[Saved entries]
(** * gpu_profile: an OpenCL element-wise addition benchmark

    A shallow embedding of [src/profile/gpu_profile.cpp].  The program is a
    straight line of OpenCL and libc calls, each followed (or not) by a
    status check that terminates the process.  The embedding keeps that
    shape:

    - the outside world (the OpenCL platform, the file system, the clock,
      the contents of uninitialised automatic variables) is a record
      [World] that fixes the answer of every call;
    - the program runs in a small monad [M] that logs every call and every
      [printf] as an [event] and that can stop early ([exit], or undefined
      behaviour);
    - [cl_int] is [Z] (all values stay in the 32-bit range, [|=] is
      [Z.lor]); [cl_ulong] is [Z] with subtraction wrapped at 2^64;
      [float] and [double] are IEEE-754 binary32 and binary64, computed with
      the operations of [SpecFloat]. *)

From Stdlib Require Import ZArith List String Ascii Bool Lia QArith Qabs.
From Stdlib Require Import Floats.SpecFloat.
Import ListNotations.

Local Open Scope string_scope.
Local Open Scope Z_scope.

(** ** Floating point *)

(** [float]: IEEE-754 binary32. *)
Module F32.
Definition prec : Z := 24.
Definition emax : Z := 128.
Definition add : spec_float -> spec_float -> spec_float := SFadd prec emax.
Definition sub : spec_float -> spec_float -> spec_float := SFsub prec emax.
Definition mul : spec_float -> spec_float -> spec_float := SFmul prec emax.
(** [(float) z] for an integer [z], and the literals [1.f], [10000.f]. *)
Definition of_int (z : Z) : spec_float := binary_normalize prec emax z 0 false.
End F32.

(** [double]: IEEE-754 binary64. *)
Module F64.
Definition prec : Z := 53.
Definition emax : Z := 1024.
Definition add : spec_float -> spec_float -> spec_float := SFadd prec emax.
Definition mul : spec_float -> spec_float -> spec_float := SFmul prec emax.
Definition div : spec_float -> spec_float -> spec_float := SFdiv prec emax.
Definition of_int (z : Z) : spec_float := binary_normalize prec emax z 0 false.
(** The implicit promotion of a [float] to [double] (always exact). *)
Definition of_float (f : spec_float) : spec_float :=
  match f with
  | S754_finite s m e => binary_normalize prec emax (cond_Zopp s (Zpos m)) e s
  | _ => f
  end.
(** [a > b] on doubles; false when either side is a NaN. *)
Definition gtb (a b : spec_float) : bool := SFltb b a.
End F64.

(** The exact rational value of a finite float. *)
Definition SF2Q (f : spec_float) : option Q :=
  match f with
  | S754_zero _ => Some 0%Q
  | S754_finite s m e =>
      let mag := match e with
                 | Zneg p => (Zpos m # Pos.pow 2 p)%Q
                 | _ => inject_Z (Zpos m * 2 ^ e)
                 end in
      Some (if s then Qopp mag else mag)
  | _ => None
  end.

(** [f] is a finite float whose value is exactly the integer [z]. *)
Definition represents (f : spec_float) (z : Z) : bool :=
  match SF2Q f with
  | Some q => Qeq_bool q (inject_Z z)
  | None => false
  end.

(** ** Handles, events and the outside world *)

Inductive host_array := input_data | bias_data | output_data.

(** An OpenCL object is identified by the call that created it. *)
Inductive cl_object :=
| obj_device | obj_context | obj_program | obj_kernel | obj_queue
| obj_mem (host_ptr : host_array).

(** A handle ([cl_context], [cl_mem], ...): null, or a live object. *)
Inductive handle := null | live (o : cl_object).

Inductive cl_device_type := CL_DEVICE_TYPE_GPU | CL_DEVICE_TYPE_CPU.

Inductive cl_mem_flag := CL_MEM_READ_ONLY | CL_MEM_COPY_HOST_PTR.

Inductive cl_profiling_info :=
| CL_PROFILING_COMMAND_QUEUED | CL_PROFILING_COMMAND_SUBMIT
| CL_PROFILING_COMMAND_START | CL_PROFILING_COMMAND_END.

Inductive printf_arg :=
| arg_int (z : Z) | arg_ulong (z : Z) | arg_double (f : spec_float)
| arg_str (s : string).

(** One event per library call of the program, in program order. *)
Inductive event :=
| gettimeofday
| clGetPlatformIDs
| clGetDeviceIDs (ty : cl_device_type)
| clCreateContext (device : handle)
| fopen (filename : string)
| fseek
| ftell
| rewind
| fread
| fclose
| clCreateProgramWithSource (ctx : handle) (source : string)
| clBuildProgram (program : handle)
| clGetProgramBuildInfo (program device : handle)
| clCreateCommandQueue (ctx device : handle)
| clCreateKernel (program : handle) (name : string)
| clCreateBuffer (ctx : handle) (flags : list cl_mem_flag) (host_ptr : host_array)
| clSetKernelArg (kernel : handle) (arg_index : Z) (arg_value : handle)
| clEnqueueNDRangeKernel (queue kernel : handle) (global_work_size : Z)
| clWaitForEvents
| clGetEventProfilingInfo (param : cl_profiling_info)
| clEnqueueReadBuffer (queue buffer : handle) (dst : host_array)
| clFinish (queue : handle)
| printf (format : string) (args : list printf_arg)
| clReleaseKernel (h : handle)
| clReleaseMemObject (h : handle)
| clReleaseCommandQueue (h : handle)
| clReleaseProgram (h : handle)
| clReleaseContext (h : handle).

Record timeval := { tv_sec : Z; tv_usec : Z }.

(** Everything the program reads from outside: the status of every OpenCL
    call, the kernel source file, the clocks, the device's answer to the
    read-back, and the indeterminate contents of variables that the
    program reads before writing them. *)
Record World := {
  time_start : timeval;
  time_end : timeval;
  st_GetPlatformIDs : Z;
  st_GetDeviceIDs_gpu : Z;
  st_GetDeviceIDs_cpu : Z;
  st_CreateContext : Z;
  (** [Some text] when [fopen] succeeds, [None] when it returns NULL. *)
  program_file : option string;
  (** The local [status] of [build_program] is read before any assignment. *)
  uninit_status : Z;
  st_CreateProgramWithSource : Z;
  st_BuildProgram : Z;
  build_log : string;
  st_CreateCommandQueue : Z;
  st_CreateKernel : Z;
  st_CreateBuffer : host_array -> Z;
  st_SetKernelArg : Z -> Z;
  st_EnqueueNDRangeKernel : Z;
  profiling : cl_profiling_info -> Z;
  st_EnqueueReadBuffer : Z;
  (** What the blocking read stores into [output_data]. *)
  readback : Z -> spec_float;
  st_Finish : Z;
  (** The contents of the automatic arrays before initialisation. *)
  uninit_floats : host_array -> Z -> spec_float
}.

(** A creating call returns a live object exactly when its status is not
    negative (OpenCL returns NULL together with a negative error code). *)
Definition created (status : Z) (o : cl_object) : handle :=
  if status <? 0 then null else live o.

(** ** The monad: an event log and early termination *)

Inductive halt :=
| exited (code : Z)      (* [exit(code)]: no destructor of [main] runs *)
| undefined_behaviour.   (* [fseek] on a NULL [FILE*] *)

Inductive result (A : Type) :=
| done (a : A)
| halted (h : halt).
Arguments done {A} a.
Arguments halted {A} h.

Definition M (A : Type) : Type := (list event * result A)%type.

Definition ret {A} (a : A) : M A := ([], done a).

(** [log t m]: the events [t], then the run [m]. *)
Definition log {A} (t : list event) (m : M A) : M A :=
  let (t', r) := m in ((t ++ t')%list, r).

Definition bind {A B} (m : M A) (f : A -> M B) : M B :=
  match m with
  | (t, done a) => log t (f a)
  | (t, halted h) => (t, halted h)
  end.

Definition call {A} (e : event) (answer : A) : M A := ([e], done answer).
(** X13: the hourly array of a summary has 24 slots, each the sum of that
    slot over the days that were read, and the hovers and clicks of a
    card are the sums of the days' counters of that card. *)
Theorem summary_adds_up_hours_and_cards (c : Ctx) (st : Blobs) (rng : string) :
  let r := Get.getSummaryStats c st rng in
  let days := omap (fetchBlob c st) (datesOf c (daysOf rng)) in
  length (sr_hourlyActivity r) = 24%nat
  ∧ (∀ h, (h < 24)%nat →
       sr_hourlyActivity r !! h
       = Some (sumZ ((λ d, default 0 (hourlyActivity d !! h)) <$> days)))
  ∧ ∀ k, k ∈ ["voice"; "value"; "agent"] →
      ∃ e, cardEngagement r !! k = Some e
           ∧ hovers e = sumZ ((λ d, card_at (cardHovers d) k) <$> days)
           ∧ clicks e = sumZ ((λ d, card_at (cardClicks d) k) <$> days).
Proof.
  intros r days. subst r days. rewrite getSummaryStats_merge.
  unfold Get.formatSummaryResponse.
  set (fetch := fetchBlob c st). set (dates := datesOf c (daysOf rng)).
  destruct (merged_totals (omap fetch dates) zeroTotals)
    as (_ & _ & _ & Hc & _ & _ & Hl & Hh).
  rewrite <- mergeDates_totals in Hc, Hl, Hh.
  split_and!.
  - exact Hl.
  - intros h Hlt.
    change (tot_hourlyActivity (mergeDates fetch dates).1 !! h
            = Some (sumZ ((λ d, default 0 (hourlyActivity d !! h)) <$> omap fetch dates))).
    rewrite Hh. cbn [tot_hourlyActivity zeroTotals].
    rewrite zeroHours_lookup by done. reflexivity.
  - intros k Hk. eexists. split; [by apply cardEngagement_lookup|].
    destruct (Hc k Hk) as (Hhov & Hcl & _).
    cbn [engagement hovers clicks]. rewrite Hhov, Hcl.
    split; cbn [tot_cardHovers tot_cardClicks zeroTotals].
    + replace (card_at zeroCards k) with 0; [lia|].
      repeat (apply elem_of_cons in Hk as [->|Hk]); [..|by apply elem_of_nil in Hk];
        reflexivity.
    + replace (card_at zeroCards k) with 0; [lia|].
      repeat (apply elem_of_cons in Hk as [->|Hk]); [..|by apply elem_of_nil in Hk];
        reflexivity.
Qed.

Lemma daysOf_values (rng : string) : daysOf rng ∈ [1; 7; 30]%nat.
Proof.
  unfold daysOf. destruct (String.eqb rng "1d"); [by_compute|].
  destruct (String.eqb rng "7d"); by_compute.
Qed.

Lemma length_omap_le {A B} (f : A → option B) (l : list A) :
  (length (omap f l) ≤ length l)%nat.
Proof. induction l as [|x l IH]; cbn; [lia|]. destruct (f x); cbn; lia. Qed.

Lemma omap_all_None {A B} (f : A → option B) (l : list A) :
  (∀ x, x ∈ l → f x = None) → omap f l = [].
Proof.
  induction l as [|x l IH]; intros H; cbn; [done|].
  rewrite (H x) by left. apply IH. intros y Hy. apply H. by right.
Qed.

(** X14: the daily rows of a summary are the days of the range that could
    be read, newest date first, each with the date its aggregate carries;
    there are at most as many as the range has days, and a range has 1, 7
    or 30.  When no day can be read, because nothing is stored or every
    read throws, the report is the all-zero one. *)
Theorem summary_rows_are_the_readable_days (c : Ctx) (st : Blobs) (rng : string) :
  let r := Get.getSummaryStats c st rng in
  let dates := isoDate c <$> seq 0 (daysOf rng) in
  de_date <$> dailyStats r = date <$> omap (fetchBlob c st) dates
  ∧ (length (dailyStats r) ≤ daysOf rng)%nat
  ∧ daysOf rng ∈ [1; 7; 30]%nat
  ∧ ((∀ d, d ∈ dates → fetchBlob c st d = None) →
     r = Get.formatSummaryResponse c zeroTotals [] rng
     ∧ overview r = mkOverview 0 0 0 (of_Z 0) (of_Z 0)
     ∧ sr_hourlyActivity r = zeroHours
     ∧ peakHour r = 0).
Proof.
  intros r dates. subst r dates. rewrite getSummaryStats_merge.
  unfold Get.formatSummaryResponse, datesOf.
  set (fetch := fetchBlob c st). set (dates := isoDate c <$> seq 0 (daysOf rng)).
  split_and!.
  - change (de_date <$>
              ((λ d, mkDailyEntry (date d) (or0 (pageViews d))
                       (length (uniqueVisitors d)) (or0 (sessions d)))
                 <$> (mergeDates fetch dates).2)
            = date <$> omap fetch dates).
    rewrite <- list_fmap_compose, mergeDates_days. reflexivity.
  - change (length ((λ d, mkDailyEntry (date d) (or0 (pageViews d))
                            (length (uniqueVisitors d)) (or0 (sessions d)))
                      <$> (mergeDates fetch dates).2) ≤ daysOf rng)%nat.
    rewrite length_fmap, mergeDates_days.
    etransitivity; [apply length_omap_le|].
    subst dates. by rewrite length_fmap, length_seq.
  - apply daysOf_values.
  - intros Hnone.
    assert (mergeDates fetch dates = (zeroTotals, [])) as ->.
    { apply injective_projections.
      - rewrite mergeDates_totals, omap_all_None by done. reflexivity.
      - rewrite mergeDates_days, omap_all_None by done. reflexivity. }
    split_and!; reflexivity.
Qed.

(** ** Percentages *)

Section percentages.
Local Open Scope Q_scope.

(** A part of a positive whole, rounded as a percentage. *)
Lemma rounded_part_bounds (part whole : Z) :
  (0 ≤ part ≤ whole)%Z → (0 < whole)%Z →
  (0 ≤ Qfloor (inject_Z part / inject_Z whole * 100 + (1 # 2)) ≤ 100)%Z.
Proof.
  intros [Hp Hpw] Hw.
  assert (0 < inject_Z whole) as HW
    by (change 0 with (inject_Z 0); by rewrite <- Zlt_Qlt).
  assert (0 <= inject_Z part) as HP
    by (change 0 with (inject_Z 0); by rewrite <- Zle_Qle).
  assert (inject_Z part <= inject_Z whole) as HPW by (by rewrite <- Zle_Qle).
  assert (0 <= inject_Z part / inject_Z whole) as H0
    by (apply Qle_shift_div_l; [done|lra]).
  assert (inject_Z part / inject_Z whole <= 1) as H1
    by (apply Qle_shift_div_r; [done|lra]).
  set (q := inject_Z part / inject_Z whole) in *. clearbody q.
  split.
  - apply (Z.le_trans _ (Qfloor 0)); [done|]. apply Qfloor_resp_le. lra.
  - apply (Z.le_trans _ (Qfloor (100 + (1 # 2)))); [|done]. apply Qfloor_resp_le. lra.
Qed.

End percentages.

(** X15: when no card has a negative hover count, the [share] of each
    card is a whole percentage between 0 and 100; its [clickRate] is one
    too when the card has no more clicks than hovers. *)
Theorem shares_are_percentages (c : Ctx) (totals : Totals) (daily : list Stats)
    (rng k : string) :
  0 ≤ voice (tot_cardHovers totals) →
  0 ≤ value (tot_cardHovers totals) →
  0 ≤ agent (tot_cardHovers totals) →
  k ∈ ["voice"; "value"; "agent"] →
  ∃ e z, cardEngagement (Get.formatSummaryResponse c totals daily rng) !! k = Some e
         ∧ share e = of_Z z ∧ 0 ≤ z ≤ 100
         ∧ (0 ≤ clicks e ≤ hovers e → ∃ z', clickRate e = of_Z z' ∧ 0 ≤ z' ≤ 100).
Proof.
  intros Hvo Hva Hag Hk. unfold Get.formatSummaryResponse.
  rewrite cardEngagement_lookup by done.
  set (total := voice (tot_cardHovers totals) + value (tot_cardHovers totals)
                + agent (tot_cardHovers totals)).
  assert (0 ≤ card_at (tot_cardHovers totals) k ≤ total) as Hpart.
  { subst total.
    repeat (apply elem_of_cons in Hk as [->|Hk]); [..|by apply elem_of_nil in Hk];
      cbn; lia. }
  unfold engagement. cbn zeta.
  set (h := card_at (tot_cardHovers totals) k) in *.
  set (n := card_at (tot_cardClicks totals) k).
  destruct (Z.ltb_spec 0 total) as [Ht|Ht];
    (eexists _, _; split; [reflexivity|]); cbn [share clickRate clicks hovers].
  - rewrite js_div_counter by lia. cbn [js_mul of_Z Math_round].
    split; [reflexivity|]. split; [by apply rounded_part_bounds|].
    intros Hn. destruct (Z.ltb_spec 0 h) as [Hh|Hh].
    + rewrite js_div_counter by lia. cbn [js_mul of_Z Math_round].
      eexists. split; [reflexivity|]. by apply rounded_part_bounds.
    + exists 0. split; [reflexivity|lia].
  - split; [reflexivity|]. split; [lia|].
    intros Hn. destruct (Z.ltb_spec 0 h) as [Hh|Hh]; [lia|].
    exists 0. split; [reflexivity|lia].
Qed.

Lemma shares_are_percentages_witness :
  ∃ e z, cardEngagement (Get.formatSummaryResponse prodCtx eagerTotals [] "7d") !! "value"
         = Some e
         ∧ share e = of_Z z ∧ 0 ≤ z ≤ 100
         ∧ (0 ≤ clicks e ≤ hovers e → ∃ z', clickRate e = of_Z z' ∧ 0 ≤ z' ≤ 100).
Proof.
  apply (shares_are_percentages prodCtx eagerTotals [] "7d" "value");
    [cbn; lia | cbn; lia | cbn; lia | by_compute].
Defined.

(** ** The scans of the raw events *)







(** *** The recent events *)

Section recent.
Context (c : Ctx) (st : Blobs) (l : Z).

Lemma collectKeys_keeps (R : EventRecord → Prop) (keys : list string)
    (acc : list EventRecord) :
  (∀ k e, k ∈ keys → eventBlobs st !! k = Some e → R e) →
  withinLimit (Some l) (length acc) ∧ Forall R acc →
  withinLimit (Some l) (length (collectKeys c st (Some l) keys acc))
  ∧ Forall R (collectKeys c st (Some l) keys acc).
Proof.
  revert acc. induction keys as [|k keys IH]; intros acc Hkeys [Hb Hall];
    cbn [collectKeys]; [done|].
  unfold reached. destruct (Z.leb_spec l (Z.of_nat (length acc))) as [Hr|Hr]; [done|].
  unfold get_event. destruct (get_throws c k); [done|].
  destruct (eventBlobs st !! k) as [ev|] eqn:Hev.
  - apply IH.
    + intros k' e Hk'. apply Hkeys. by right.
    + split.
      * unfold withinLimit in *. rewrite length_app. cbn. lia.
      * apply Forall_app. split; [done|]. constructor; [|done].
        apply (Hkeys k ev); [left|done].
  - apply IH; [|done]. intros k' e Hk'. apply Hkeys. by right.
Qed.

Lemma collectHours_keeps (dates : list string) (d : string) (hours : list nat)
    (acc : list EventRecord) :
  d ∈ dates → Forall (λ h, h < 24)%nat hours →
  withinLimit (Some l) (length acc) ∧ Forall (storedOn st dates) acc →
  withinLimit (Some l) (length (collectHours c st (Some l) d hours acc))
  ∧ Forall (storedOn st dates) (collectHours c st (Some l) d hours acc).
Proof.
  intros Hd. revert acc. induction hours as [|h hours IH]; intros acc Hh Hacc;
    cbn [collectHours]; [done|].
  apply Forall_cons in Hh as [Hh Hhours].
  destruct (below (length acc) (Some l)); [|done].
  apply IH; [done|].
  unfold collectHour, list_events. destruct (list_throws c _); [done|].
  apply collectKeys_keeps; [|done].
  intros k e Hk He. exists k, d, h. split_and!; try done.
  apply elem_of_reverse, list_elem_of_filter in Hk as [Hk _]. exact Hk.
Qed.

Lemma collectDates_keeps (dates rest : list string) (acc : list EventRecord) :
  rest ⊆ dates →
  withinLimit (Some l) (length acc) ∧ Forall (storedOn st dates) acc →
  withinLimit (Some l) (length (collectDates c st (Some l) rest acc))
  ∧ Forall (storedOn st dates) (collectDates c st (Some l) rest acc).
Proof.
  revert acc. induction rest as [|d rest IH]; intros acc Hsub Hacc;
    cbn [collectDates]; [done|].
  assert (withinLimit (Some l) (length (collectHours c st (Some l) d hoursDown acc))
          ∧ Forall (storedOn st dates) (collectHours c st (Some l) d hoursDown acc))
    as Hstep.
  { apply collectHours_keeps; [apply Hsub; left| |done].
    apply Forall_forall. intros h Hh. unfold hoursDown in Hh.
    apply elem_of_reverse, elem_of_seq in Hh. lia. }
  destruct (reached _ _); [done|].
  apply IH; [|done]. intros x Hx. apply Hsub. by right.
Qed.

PROBLEM DESCRIPTION —
For this task, write out exactly the lines of the entries above, starting at the line with "(rng k : string)" and ending at the line with "rng) !! k = Some e", both included, and no others.

EXERCISE RESULT —
    (rng k : string) :
  0 ≤ voice (tot_cardHovers totals) →
  0 ≤ value (tot_cardHovers totals) →
  0 ≤ agent (tot_cardHovers totals) →
  k ∈ ["voice"; "value"; "agent"] →
  ∃ e z, cardEngagement (Get.formatSummaryResponse c totals daily rng) !! k = Some e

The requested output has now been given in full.